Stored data
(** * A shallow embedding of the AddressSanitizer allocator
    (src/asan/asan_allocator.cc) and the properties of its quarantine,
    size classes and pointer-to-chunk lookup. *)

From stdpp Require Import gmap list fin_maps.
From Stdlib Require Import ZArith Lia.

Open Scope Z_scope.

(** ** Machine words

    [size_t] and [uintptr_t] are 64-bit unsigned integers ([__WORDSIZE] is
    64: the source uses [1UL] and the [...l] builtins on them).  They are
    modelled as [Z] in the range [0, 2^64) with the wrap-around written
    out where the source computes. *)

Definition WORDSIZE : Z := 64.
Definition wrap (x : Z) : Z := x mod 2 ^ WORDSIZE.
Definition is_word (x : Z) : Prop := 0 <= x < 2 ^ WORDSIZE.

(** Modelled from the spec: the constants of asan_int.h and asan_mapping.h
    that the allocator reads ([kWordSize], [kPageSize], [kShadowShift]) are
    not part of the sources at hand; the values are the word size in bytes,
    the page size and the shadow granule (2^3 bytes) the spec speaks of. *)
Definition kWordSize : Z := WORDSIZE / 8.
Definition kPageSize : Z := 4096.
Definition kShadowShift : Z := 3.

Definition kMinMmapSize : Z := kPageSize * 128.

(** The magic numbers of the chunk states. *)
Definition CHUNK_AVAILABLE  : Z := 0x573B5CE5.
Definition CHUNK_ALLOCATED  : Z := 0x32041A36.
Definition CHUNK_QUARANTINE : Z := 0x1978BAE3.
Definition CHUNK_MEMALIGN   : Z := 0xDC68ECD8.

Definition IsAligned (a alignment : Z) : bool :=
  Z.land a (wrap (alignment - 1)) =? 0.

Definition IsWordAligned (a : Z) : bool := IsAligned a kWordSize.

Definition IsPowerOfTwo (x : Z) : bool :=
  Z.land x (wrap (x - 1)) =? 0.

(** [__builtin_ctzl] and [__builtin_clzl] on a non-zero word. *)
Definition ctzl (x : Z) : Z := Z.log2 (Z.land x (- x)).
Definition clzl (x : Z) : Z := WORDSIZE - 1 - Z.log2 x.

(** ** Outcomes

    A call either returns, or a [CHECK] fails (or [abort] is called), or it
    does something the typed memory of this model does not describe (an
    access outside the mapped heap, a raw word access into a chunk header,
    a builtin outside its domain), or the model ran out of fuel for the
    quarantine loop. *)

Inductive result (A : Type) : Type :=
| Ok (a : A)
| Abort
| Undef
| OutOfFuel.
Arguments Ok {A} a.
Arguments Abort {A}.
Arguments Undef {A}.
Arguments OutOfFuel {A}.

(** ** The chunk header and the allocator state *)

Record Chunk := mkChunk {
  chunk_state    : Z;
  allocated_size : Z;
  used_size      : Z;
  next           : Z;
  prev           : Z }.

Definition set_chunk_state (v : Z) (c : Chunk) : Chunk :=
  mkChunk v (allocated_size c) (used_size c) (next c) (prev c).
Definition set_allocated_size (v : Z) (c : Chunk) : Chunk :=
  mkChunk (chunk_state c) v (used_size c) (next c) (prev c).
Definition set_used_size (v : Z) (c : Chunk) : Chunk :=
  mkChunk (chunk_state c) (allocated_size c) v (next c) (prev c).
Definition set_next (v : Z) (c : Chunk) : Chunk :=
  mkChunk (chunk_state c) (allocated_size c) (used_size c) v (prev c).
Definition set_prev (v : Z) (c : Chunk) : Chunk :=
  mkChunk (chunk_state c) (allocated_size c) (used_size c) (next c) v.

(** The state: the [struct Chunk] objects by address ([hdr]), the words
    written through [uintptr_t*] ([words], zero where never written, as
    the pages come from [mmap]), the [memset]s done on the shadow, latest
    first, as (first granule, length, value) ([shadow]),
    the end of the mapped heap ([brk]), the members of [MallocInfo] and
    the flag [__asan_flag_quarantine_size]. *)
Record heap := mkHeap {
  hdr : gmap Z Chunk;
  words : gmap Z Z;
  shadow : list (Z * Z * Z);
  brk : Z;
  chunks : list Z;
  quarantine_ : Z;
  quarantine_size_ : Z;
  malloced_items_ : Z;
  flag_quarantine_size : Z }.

*Exercise details:* Nothing but the lines from the one with "the flag [__asan_flag_quarantine_size]." through the end of the data above should be repeated, each exactly as it stands.

*Written reply:*
    the flag [__asan_flag_quarantine_size]. *)
Record heap := mkHeap {
  hdr : gmap Z Chunk;
  words : gmap Z Z;
  shadow : list (Z * Z * Z);
  brk : Z;
  chunks : list Z;
  quarantine_ : Z;
  quarantine_size_ : Z;
  malloced_items_ : Z;
  flag_quarantine_size : Z }.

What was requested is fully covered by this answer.